On Friday, they let me know that it wasn’t working. I’m not in charge of that anymore; they have their own support team that they use. I don’t have any access as the entire point was for me not to manage any of it anymore. I tell her I don’t have any access and to let our contact know. She does so and lets me know that she’ll test it on Monday again, since we were a bit busy Friday afternoon.

This morning she sends off an email to our contact, CCing me in the process, saying that the fax still isn’t work. It’s not being received.

Ok. This isn’t my area to debug, but I decide to take a stab at it. I check online for free fax testing services and send a fax to the number. Friday after I had indicated I didn’t have any access, our contact did give me a login where I could take a look and manage things if I needed to, but that they were more than happy to handle it for me. I log in and check and can see a successful fax. Things are working.

I then look into her specific incident.

Here is where I realize that she needed to stop and smell the roses:

When she would send a fax message, she would receive an email indicating whether it was successful or not. When she sent a test on Friday, she did not receive that email. This prompted her to think the fax did not get sent out.

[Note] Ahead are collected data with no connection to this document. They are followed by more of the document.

(** Field updates *)
Definition upd_connections (f : gmap SocketAddr Connection → gmap SocketAddr Connection) (s : SubscriberInner) : SubscriberInner :=
  MkSubscriberInner (f (connections s)) (recently_failed s) (statuses s) (durable_dead s) (durable_pending s) (durable_alive s) (trigger_resub s).
Definition upd_recently_failed (f : gmap SocketAddr Instant → gmap SocketAddr Instant) (s : SubscriberInner) : SubscriberInner :=
  MkSubscriberInner (connections s) (f (recently_failed s)) (statuses s) (durable_dead s) (durable_pending s) (durable_alive s) (trigger_resub s).
Definition upd_statuses (f : gmap str SubStatus → gmap str SubStatus) (s : SubscriberInner) : SubscriberInner :=
  MkSubscriberInner (connections s) (recently_failed s) (f (statuses s)) (durable_dead s) (durable_pending s) (durable_alive s) (trigger_resub s).
Definition upd_durable_dead (f : gmap str DvRef → gmap str DvRef) (s : SubscriberInner) : SubscriberInner :=
  MkSubscriberInner (connections s) (recently_failed s) (statuses s) (f (durable_dead s)) (durable_pending s) (durable_alive s) (trigger_resub s).
Definition upd_durable_pending (f : gmap str DvRef → gmap str DvRef) (s : SubscriberInner) : SubscriberInner :=
  MkSubscriberInner (connections s) (recently_failed s) (statuses s) (durable_dead s) (f (durable_pending s)) (durable_alive s) (trigger_resub s).
Definition upd_durable_alive (f : gmap str DvRef → gmap str DvRef) (s : SubscriberInner) : SubscriberInner :=
  MkSubscriberInner (connections s) (recently_failed s) (statuses s) (durable_dead s) (durable_pending s) (f (durable_alive s)) (trigger_resub s).
Definition upd_trigger_resub (f : nat → nat) (s : SubscriberInner) : SubscriberInner :=
  MkSubscriberInner (connections s) (recently_failed s) (statuses s) (durable_dead s) (durable_pending s) (durable_alive s) (f (trigger_resub s)).
Definition mem_vals (f : gmap ValRef ValInner → gmap ValRef ValInner) (s : Mem) : Mem :=
  MkMem (f (vals s)) (dvals s) (oneshots s) (queues s) (spawned s) (chan_log s) (closed_chans s) (full_chans s) (awake s) (replies s) (next_ref s) (next_waiter_id s) (next_sub_id s) (next_conid s) (next_write_id s).
Definition mem_dvals (f : gmap DvRef DvalInner → gmap DvRef DvalInner) (s : Mem) : Mem :=
  MkMem (vals s) (f (dvals s)) (oneshots s) (queues s) (spawned s) (chan_log s) (closed_chans s) (full_chans s) (awake s) (replies s) (next_ref s) (next_waiter_id s) (next_sub_id s) (next_conid s) (next_write_id s).
Definition mem_oneshots (f : gmap Waiter Oneshot → gmap Waiter Oneshot) (s : Mem) : Mem :=
  MkMem (vals s) (dvals s) (f (oneshots s)) (queues s) (spawned s) (chan_log s) (closed_chans s) (full_chans s) (awake s) (replies s) (next_ref s) (next_waiter_id s) (next_sub_id s) (next_conid s) (next_write_id s).
Definition mem_queues (f : gmap ConId (list ToCon) → gmap ConId (list ToCon)) (s : Mem) : Mem :=
  MkMem (vals s) (dvals s) (oneshots s) (f (queues s)) (spawned s) (chan_log s) (closed_chans s) (full_chans s) (awake s) (replies s) (next_ref s) (next_waiter_id s) (next_sub_id s) (next_conid s) (next_write_id s).
Definition mem_spawned (f : gmap ConId (SocketAddr * TargetAuth * option UserInfo) → gmap ConId (SocketAddr * TargetAuth * option UserInfo)) (s : Mem) : Mem :=
  MkMem (vals s) (dvals s) (oneshots s) (queues s) (f (spawned s)) (chan_log s) (closed_chans s) (full_chans s) (awake s) (replies s) (next_ref s) (next_waiter_id s) (next_sub_id s) (next_conid s) (next_write_id s).
Definition mem_chan_log (f : list (Chan * list (SubId * Event)) → list (Chan * list (SubId * Event))) (s : Mem) : Mem :=
  MkMem (vals s) (dvals s) (oneshots s) (queues s) (spawned s) (f (chan_log s)) (closed_chans s) (full_chans s) (awake s) (replies s) (next_ref s) (next_waiter_id s) (next_sub_id s) (next_conid s) (next_write_id s).
Definition mem_closed_chans (f : gset Chan → gset Chan) (s : Mem) : Mem :=
  MkMem (vals s) (dvals s) (oneshots s) (queues s) (spawned s) (chan_log s) (f (closed_chans s)) (full_chans s) (awake s) (replies s) (next_ref s) (next_waiter_id s) (next_sub_id s) (next_conid s) (next_write_id s).
Definition mem_full_chans (f : gset Chan → gset Chan) (s : Mem) : Mem :=
  MkMem (vals s) (dvals s) (oneshots s) (queues s) (spawned s) (chan_log s) (closed_chans s) (f (full_chans s)) (awake s) (replies s) (next_ref s) (next_waiter_id s) (next_sub_id s) (next_conid s) (next_write_id s).
Definition mem_awake (f : list Waiter → list Waiter) (s : Mem) : Mem :=
  MkMem (vals s) (dvals s) (oneshots s) (queues s) (spawned s) (chan_log s) (closed_chans s) (full_chans s) (f (awake s)) (replies s) (next_ref s) (next_waiter_id s) (next_sub_id s) (next_conid s) (next_write_id s).
Definition mem_replies (f : list (Waiter * Value) → list (Waiter * Value)) (s : Mem) : Mem :=
  MkMem (vals s) (dvals s) (oneshots s) (queues s) (spawned s) (chan_log s) (closed_chans s) (full_chans s) (awake s) (f (replies s)) (next_ref s) (next_waiter_id s) (next_sub_id s) (next_conid s) (next_write_id s).
Definition mem_next_ref (f : Z → Z) (s : Mem) : Mem :=
  MkMem (vals s) (dvals s) (oneshots s) (queues s) (spawned s) (chan_log s) (closed_chans s) (full_chans s) (awake s) (replies s) (f (next_ref s)) (next_waiter_id s) (next_sub_id s) (next_conid s) (next_write_id s).
Definition mem_next_waiter_id (f : Z → Z) (s : Mem) : Mem :=
  MkMem (vals s) (dvals s) (oneshots s) (queues s) (spawned s) (chan_log s) (closed_chans s) (full_chans s) (awake s) (replies s) (next_ref s) (f (next_waiter_id s)) (next_sub_id s) (next_conid s) (next_write_id s).
Definition mem_next_sub_id (f : Z → Z) (s : Mem) : Mem :=
  MkMem (vals s) (dvals s) (oneshots s) (queues s) (spawned s) (chan_log s) (closed_chans s) (full_chans s) (awake s) (replies s) (next_ref s) (next_waiter_id s) (f (next_sub_id s)) (next_conid s) (next_write_id s).
Definition mem_next_conid (f : Z → Z) (s : Mem) : Mem :=
  MkMem (vals s) (dvals s) (oneshots s) (queues s) (spawned s) (chan_log s) (closed_chans s) (full_chans s) (awake s) (replies s) (next_ref s) (next_waiter_id s) (next_sub_id s) (f (next_conid s)) (next_write_id s).
Definition mem_next_write_id (f : Z → Z) (s : Mem) : Mem :=
  MkMem (vals s) (dvals s) (oneshots s) (queues s) (spawned s) (chan_log s) (closed_chans s) (full_chans s) (awake s) (replies s) (next_ref s) (next_waiter_id s) (next_sub_id s) (next_conid s) (f (next_write_id s)).
Definition Subscriber_new : Sub :=
  MkSub (MkSubscriberInner ∅ ∅ ∅ ∅ ∅ ∅ 0) (MkMem ∅ ∅ ∅ ∅ ∅ [] ∅ ∅ [] [] 0 0 0 0 0).

(** ** The memory *)

Definition queue (con : ConId) (s : Sub) : option (list ToCon) := queues (mem s) !! con.
(** [BatchSender::send] *)
Definition send (con : ConId) (m : ToCon) (s : Sub) : bool * Sub :=
  match queue con s with
  | Some q => (true, on_mem (mem_queues <[con := q ++ [m]]>) s)
  | None => (false, s)
  end.
Definition send_ (con : ConId) (m : ToCon) (s : Sub) : Sub := (send con m s).2.

Definition set_strong (n : nat) (x : ValInner) : ValInner := MkValInner (v_sub_id x) (v_id x) (v_conid x) (v_last x) n.
Definition set_last (e : Event) (x : ValInner) : ValInner := MkValInner (v_sub_id x) (v_id x) (v_conid x) e (v_strong x).
Definition set_d_strong (n : nat) (x : DvalInner) : DvalInner := MkDvalInner (d_sub_id x) (d_sub x) (d_streams x) n.
Definition set_d_sub (st : DvState) (x : DvalInner) : DvalInner := MkDvalInner (d_sub_id x) st (d_streams x) (d_strong x).
Definition set_d_streams (l : Streams) (x : DvalInner) : DvalInner := MkDvalInner (d_sub_id x) (d_sub x) l (d_strong x).

(** [Weak::upgrade] *)
Definition val_upgrade (v : ValRef) (s : Sub) : option ValInner :=
  x ← vals (mem s) !! v; if (0 <? v_strong x)%nat then Some x else None.
Definition dval_upgrade (d : DvRef) (s : Sub) : option DvalInner :=
  x ← dvals (mem s) !! d; if (0 <? d_strong x)%nat then Some x else None.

This morning she did the same thing. No notification. She concluded again that there was an issue.

I checked the fax server’s log. It was received. It was successful. I took a moment to think “how is she sending the fax?”

It was through a service named “HelloFax”. The service had a free tier where you could send a free fax to someone. When she sends the fax, it will send an email to indicate the status, but this was not an account that she had set up. The account she was using was someone else’s, and they had set it up to forward those specific email messages when they came since she was the one that sent faxes.

The error was in two areas:

  1. She mistakenly believed that not receiving that email meant that the fax was not working. It only meant that she was not receiving the email.
  2. A change was made with the email address that the account was set up which caused the forwarding to stop working.

I changed it to forward directly to her rather than being a second forward in a chain, causing the issue to be resolved. It turns out there was no problem with the fax server at all, even from the very start.

If she had taken a moment to stop and smell the roses, she may have realized it could be an issue unrelated to the new service. If I had taken a moment to think on Friday, it would’ve been incredibly transparent what was going on.

For the past three or so years I have felt like my professional career has become complete chaos. I am constantly looking to move to the next thing once I finish something as there is always another important project to take care of. Very rarely do I finish something and wonder “what’s next?” There is usually already another two or three things stacked on top of me, requiring me to work at a fast pace on everything. As a direct result of this, I am not taking a moment to just look at something to determine if it makes sense. Does it work? Yes. Don’t need to think about it.

When something goes wrong, it is a lot harder to figure it out since I am not thinking about things as I am doing them. I have to then think about what I did when I worked on it and it takes longer to diagnose something since the job wasn’t done the most effective of efficient way from the very start. It was done acceptably as quickly as possible.

This morning I think is the first time in a while where I have reflected on something I set up and saw the issues that could arise rather than the ones that are arising. As a result, I simplified the way that the forwarder worked in order to reduce the chance of miscommunication.